L’évolution, Darwin et « les chrétiens » : un peu de clarté et ne mélangeons pas tout, svp

Une dépêche du 2 février crée la confusion :


 

 

Extraits de la dépêche (AFP) :

 

<<  Un livre réfutant au nom du Coran le darwinisme et la théorie de l'évolution, L’Atlas de la création, a été massivement envoyé dans les établissements de l'Education nationale, laquelle a demandé qu'il ne soit pas mis dans les mains des élèves. Cet ouvrage envoyé il y a une dizaine de jours, "ne correspond pas au contenu des programmes établis par le ministre de l'Education".  [...]

L'Atlas de la création est l'oeuvre d'un prédicateur islamiste turc, Harun Yahya […] Son livre entend démontrer sur 770 pages, luxueusement illustrées, que l'homme est inchangé depuis sa création et que les espèces animales sont également immuables. Il cite le Coran à l'appui de sa démonstration.

Interrogé vendredi, le recteur de la Mosquée de Paris et président du Conseil français du culte musulman (CFCM) Dalil Boubakeur répond catégoriquement que la théorie de l'évolution "n'est pas contraire au Coran". Il juge "pernicieuse" l'argumentation de Harun Yahya : "Il essaie de démontrer que les espèces sont restées fixes, avec des photos à l'appui, mais il n'explique pas les diparitions de certaines espèces ni l'apparition d'autres espèces".

Le recteur Boubakeur se dit "convaincu que l'évolution est un fait scientifique" et que "l'homme a évolué à partir de sa prise de conscience de l'existence de Dieu". Il ajoute que certains versets du Coran évoquent clairement une "évolution cyclique" de l'homme.

Le créationnisme est né chez les chrétiens au XIXe siècle, justement pour réfuter les travaux de Darwin. Ceux-ci, rappelant que selon la génèse Dieu a créé l'univers en une semaine, soutenaient que toute autre hypothèse était contraire à la Bible, donc à la religion.

[…] L'Eglise catholique a longtemps été nettement défavorable au "transformisme" (l'ancienne appellation du créationnisme) sans toutefois le condamner ouvertement. Elle a refusé son imprimatur au jésuite-paléontologue Pierre Teilhard de Chardin qui dans les années 50 avait travaillé sur le lien entre spiritualité et évolution. Il a fallu attendre 1996 pour que le pape Jean-paul II reconnaisse que les théories de Darwin sont "plus qu'une hypothèse". Et l'évolution fait aujourd'hui partie des programmes scolaires dans les écoles catholiques.. . >>

 

 

 

Commentaire

 

 

Cette dépêche est une soupe d’erreurs :

 

>  La phrase sur le créationnisme « né chez les chrétiens au XIXe siècle » n’a aucun sens.
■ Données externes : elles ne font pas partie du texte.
(* ===== verification/CliFileProps.v ===== *)
(** * From file to file

    What the two terminals promise by themselves, and, put around the two
    daemons of [TransferProps], that a delivered file is the file. *)

From S2P Require Import Prelude External Proto Names Net Filename Utf8 Frame Expiry Peers Files Transfer TransferProps CliFile.

Local Abbreviation list := Datatypes.list.

Section Sending.
Context `{!Blake3}.

(** What reading gives up to the end of the file. *)
Fixpoint read_content (reads : list (result rstr (list Z))) : option (list Z) :=
  match reads with
  | Err _ :: _ => None
  | Ok (b :: bs) :: reads => (fun c => (b :: bs) ++ c) <$> read_content reads
  | Ok [] :: _ | [] => Some []
  end.

Lemma stream_loop_end reads writes size sent hashed n :
  End_ ∈ fst (stream_loop reads writes size sent hashed n) ->
  exists chunks, read_content reads = Some (mjoin chunks) /\ sent + data_len (mjoin chunks) = size
    /\ fst (stream_loop reads writes size sent hashed n) = (Data <$> chunks) ++ [Hash (blake3 (hashed ++ mjoin chunks)); End_].
Proof.
  revert sent hashed n. induction reads as [|[[|b bs]|e] reads IH]; intros sent hashed n; cbn [stream_loop read_content].
  1,2: rewrite ?app_nil_r; destruct (Z.eqb_spec sent size) as [Hs|]; cbn [negb]; [|cbn [fst]; set_solver];
    destruct (writes n); cbn [negb]; [|cbn [fst]; set_solver]; intros _; exists [];
    (split; [done|]); (split; [unfold data_len; cbn; lia|]); rewrite app_nil_r; by destruct (writes (S n)).
  - destruct (Z.ltb_spec size (sent + Z.of_nat (length (b :: bs)))); [cbn [fst]; set_solver|].
    destruct (writes n); [|cbn [fst]; set_solver].
    specialize (IH (sent + Z.of_nat (length (b :: bs))) (hashed ++ b :: bs) (S n)).
    destruct (stream_loop reads _ _ _ _ _) as [fs v]. cbn [fst] in *. intros [He|He]%elem_of_cons; [done|].
    destruct (IH He) as (chunks & Hr & Hl & Hf). exists ((b :: bs) :: chunks). cbn [mjoin list_join].
    rewrite Hr, Hf. split; [done|]. rewrite data_len_app. unfold data_len in *. split; [by rewrite Z.add_assoc|].
    rewrite fmap_cons, <- app_comm_cons. by rewrite <- app_assoc.
  - cbn [fst]. set_solver.
Qed.

Lemma stream_loop_sent reads writes size sent hashed n :
  snd (stream_loop reads writes size sent hashed n) = Sent -> End_ ∈ fst (stream_loop reads writes size sent hashed n).
Proof.
  revert sent hashed n. induction reads as [|[[|b bs]|e] reads IH]; intros sent hashed n; cbn [stream_loop];
    [repeat case_match; cbn [fst snd]; try done; intros _; do 2 constructor..| |done].
  destruct (size <? _); [done|]. destruct (writes n); [|done].
  specialize (IH (sent + Z.of_nat (length (b :: bs))) (hashed ++ b :: bs) (S n)).
  destruct (stream_loop reads _ _ _ _ _) as [fs v]. cbn [fst snd] in *. intros Hv. constructor. by apply IH.
Qed.

Lemma stream_loop_bound reads writes size sent hashed n :
  sent <= size -> sent + data_len (frames_data (fst (stream_loop reads writes size sent hashed n))) <= size.
Proof.
  revert sent hashed n. induction reads as [|[[|b bs]|e] reads IH]; intros sent hashed n Hs; cbn [stream_loop];
    [repeat case_match; unfold data_len; cbn; lia..| |unfold data_len; cbn; lia].
  destruct (Z.ltb_spec size (sent + Z.of_nat (length (b :: bs)))) as [|Hle]; [unfold data_len; cbn; lia|].
  destruct (writes n).
  - specialize (IH (sent + Z.of_nat (length (b :: bs))) (hashed ++ b :: bs) (S n) Hle).
    destruct (stream_loop reads _ _ _ _ _) as [fs v]. cbn [fst frames_data mbind list_bind frame_data] in *.
    rewrite data_len_app. unfold data_len at 1. unfold frames_data in IH. lia.
  - cbn [fst frames_data mbind list_bind frame_data]. rewrite app_nil_r. unfold data_len. lia.
Qed.

Lemma stream_loop_complete reads writes size sent hashed n :
  (forall i, writes i = true) ->
  (exists c, read_content reads = Some c /\ sent + data_len c = size) ->
  snd (stream_loop reads writes size sent hashed n) = Sent.
Proof.
  intros Hw. revert sent hashed n. induction reads as [|[[|b bs]|e] reads IH]; intros sent hashed n (c & Hr & Hl);
    cbn [stream_loop read_content] in *; [| | |done].
  1,2: injection Hr as <-; rewrite !Hw; destruct (Z.eqb_spec sent size); [done|]; unfold data_len in Hl; cbn in Hl; lia.
  apply fmap_Some in Hr as (c' & Hr & ->). rewrite data_len_app in Hl. unfold data_len at 1 in Hl.
  assert (0 <= data_len c') by (unfold data_len; lia).
  destruct (Z.ltb_spec size (sent + Z.of_nat (length (b :: bs)))); [lia|]. rewrite Hw.
  specialize (IH (sent + Z.of_nat (length (b :: bs))) (hashed ++ b :: bs) (S n)).
  destruct (stream_loop reads _ _ _ _ _) as [fs v]. cbn [snd] in *. apply IH. exists c'. split; [done|lia].
Qed.

(** reading a file and framing it.  An [End] is only ever written after the
    whole file: its data frames then carry exactly what was read, of exactly the
    size offered, followed by its hash.  Where the daemon takes every frame, that
    happens exactly when the file could be read and kept its size; and whatever
    happens no more data than was offered leaves this process. *)
Theorem stream_functional reads writes size : 0 <= size ->
  let '(fs, v) := stream reads writes size in
  (End_ ∈ fs -> exists chunks, read_content reads = Some (mjoin chunks) /\ data_len (mjoin chunks) = size
     /\ fs = (Data <$> chunks) ++ [Hash (blake3 (mjoin chunks)); End_])
  /\ (v = Sent -> End_ ∈ fs)
  /\ ((forall i, writes i = true) -> v = Sent <-> exists c, read_content reads = Some c /\ data_len c = size)
  /\ data_len (frames_data fs) <= size.
Proof.
  intros Hs. rewrite (surjective_pairing (stream reads writes size)). unfold stream.
  pose proof (stream_loop_end reads writes size 0 [] 0) as He. pose proof (stream_loop_sent reads writes size 0 [] 0) as Hv.
  split; [exact He|]. split; [exact Hv|]. split.
  - intros Hw. split; [|by apply (stream_loop_complete reads writes size 0)]. intros Hsent. destruct (He (Hv Hsent)) as (chunks & Hr & Hl & _). eauto.
  - by apply (stream_loop_bound reads writes size 0 [] 0).
Qed.
End Sending.

Section Receiving.
Context `{!Blake3}.
Variable render : message -> rstr.

Lemma place_ok dir persist name n fuel target :
  place dir persist name n fuel = Ok target ->
  exists k, (n <= k < n + fuel)%nat /\ target = candidate name k /\ dir !! target = None /\ persist target = Ok tt
    /\ forall j, (n <= j < k)%nat -> is_Some (dir !! candidate name j).
Proof.
  revert n. induction fuel as [|fuel IH]; intros n; cbn [place]; [done|].
  destruct (dir !! candidate name n) eqn:E.
  - intros Hp. apply IH in Hp as (k & Hk & -> & Hf & Hper & Hj). exists k. split; [lia|]. split_and!; try done.
    intros j Hle. destruct (decide (j = n)) as [->|]; [by rewrite E; eexists|]. apply Hj. lia.
  - destruct (persist (candidate name n)) as [[]|e] eqn:Ep; [|done]. intros [= <-]. exists n. split; [lia|]. split_and!; try done. intros j Hj. lia.
Qed.

Lemma place_free dir persist name n fuel k :
  (n <= k < n + fuel)%nat -> dir !! candidate name k = None -> (forall t, persist t = Ok tt) ->
  is_ok (place dir persist name n fuel) = true.
Proof.
  intros Hk Hf Hp. revert n Hk. induction fuel as [|fuel IH]; intros n Hk; [lia|]. cbn [place].
  destruct (dir !! candidate name n) eqn:E; [|by rewrite Hp]. apply IH.
  destruct (decide (k = n)) as [->|]; [congruence|lia].
Qed.

Definition last_hash (t : option (list Z)) (l : list Frame) : option (list Z) :=
  foldl (fun t f => match f with Hash h => Some h | _ => t end) t l.

(** Frames of the file itself. *)
Definition is_body (f : Frame) : Prop := match f with Data _ | Hash _ => True | _ => False end.

Lemma part_finish_err disk dir content name :
  let '(dir', r) := part_finish dir (flush disk) (persist disk) content name in
  match r with Ok _ => True | Err _ => dir' = dir end.
Proof. unfold part_finish. destruct (flush disk); [|done]. by destruct (place _ _ _ _ _). Qed.

Lemma receive_loop_ok disk dir name size frames p target :
  r_saved (receive_loop render disk dir name size frames p) = Ok target ->
  exists pre post, frames = pre ++ End_ :: post /\ Forall is_body pre
    /\ received p + data_len (frames_data pre) = size
    /\ last_hash (trailer p) pre = Some (blake3 (content p ++ frames_data pre))
    /\ part_finish dir (flush disk) (persist disk) (content p ++ frames_data pre) name
       = (r_dir (receive_loop render disk dir name size frames p), Ok target)
    /\ r_said (receive_loop render disk dir name size frames p) = [End_].
Proof.
  revert p. induction frames as [|f frames IH]; intros p; [done|].
  destruct f as [data|hash| |json|reason]; cbn [receive_loop receive_turn]; [| | |done|done].
  - destruct (size <? _); [done|]. destruct (write_part disk (turns p)); [|done]. intros Hs.
    apply IH in Hs as (pre & post & -> & Hb & Hl & Ht & Hf & Hsaid). cbn [received content trailer] in *. exists (Data data :: pre), post.
    split; [done|]. split; [by constructor|]. change (frames_data (Data data :: pre)) with (data ++ frames_data pre).
    rewrite data_len_app, app_assoc. unfold data_len at 1. split; [lia|]. by split_and!.
  - intros Hs. apply IH in Hs as (pre & post & -> & Hb & Hl & Ht & Hf & Hsaid). cbn [received content trailer] in *. exists (Hash hash :: pre), post.
    split_and!; try done. by constructor.
  - unfold receive_end. destruct (Z.eqb_spec (received p) size) as [Hr|]; cbn [negb]; [|done].
    case_bool_decide as Ht; cbn [negb]; [|done].
    destruct (part_finish _ _ _ _ _) as [dir' [saved|e]] eqn:Ep; [|done]. cbn [r_saved r_dir r_said]. intros [= ->].
    exists [], frames. split; [done|]. split; [constructor|]. change (frames_data []) with (@nil Z). rewrite app_nil_r.
    unfold data_len. cbn [length]. split; [lia|]. by split_and!.
Qed.

Lemma receive_loop_err disk dir name size frames p e :
  r_saved (receive_loop render disk dir name size frames p) = Err e ->
  r_dir (receive_loop render disk dir name size frames p) = dir
  /\ ~ End_ ∈ r_said (receive_loop render disk dir name size frames p).
Proof.
  assert (Hrefuse : forall reason, r_dir (refuse render dir reason) = dir /\ ~ End_ ∈ r_said (refuse render dir reason)).
  { intros reason. split; [done|]. cbn. by intros [=]%list_elem_of_singleton. }
  revert p. induction frames as [|f frames IH]; intros p.
  { intros _. split; [done|]. apply not_elem_of_nil. }
  destruct f as [data|hash| |json|reason]; cbn [receive_loop receive_turn].
  - destruct (size <? _); [done|]. destruct (write_part disk (turns p)); [apply IH|done].
  - apply IH.
  - unfold receive_end. destruct (negb (received p =? size)); [done|]. destruct (negb _); [done|].
    pose proof (part_finish_err disk dir (content p) name) as Hp.
    destruct (part_finish _ _ _ _ _) as [dir' [saved|e']]; [done|]. by subst dir'.
  - done.
  - intros _. split; [done|]. apply not_elem_of_nil.
Qed.

Lemma receive_spec disk dir name size frames :
  let r := receive render disk dir name size frames in
  match r_saved r with
  | Ok target => exists pre post k, frames = pre ++ End_ :: post /\ Forall is_body pre
      /\ data_len (frames_data pre) = size /\ last_hash None pre = Some (blake3 (frames_data pre))
      /\ (k <= MAX_SUFFIX)%nat /\ target = candidate name k /\ dir !! target = None
      /\ (forall j, (j < k)%nat -> is_Some (dir !! candidate name j))
      /\ r_dir r = <[target := frames_data pre]> dir /\ r_said r = [End_]
  | Err _ => r_dir r = dir /\ ~ End_ ∈ r_said r
  end.
Proof.
  cbv zeta. destruct (r_saved _) as [target|e] eqn:E; [|by apply receive_loop_err in E].
  apply receive_loop_ok in E as (pre & post & Hf & Hb & Hl & Ht & Hp & Hs). fold (receive render disk dir name size frames) in *.
  unfold part_finish in Hp. destruct (flush disk); [|done].
  destruct (place _ _ _ _ _) as [t|] eqn:Ep; [|done]. injection Hp as Hd <-.
  apply place_ok in Ep as (k & Hk & -> & Hfree & _ & Hj). exists pre, post, k.
  assert (Hle : (k <= MAX_SUFFIX)%nat) by lia. split_and!; try done. intros j Hlt. apply Hj. lia.
Qed.

(** receiving a file keeps it or leaves nothing.  It is kept only when the
    frames before the [End] are exactly as many bytes as were offered and their
    hash is the one the sender computed; it is then under the first free name,
    holding exactly those bytes, everything else in the directory as it was, and
    only then the daemon is told.  Otherwise the directory is untouched and the
    daemon is never told the file was kept. *)
Theorem receive_functional disk dir name size frames :
  let r := receive render disk dir name size frames in
  match r_saved r with
  | Ok target => exists pre post k, frames = pre ++ End_ :: post /\ Forall is_body pre
      /\ data_len (frames_data pre) = size /\ last_hash None pre = Some (blake3 (frames_data pre))
      /\ (k <= MAX_SUFFIX)%nat /\ target = candidate name k /\ dir !! target = None
      /\ (forall j, (j < k)%nat -> is_Some (dir !! candidate name j))
      /\ r_dir r = <[target := frames_data pre]> dir /\ r_said r = [End_]
  | Err _ => r_dir r = dir /\ ~ End_ ∈ r_said r
  end.
Proof. apply receive_spec. Qed.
Les chrétiens, comme avant eux les juifs, ont toujours professé que l’univers est créé : qu’il a eu un début et qu’il aura une fin. Thèse que l’astrophysique moderne admet comme son hypothèse de travail, soit dit en passant. 

 

>  L’Eglise catholique ne croit pas que la «semaine » du livre de la Genèse soit autre chose qu’une image. Elle enseigne que la Création est un acte permanent du Créateur faisant exister l’univers  - et non une sorte d’opération initiale et limitée.

 

>  Si la phrase en question veut parler de l'attitude des fondamentalistes protestants US, alors ce «créationnisme »-  n’est pas le fait « des » chrétiens, mais « de » chrétiens, qui prennent le récit de la Genèse pour un exposé scientifique, et avec lesquels l’Eglise catholique n’est pas d’accord.

 

> Si Teilhard de Chardin a eu des démêlés avec Rome, ce n’est pas parce qu’il adoptait la théorie de l’Evolution, mais à cause de certains aspects de la synthèse mystique et théologique qu’il en tirait. Cette mystique et cette théologie font du reste horreur aux matérialistes d’aujourd’hui...

 

>  ...qui accusent de "teilhardisme" certains paléontologues actuels !  Selon les accusateurs (Le Monde par exemple), Teilhard serait le précurseur de la théorie qui croit voir une « intention »  - une direction intelligente – à l’œuvre dans certains déclics de l’évolution...  Cette théorie est considéré aujourd’hui comme un délit. Car être évolutionniste ne suffit pas : il faut adhérer à la théorie de « l’Evolution due au hasard », sinon vous êtes suspect.

 

>  Pourquoi l’Eglise a-t-elle attendu Jean-Paul II pour se prononcer sur la théorie de l’Evolution ?  Non à cause de l’Evolution en elle-même (parfaitement compatible avec l’idée de la Création), mais à cause des extrapolations idéologiques redoutables auxquelles le darwinisme a donné lieu dès ses débuts.*

 

Comme quoi rien n’est simple, mais tout peut être mis en lumière à condition de travailler sérieusement. Ce que les agences ne font pas toujours.

 

_____________

(*)  Faut-il rappeler que le « social-darwinisme », qui apparut dès 1890, fut la matrice de l’hitlérisme ?  (Ceux que la question intéresse peuvent par exemple aller consulter sur Wikipédia la notice consacrée à l’anthropologue Vacher de Lapouge). 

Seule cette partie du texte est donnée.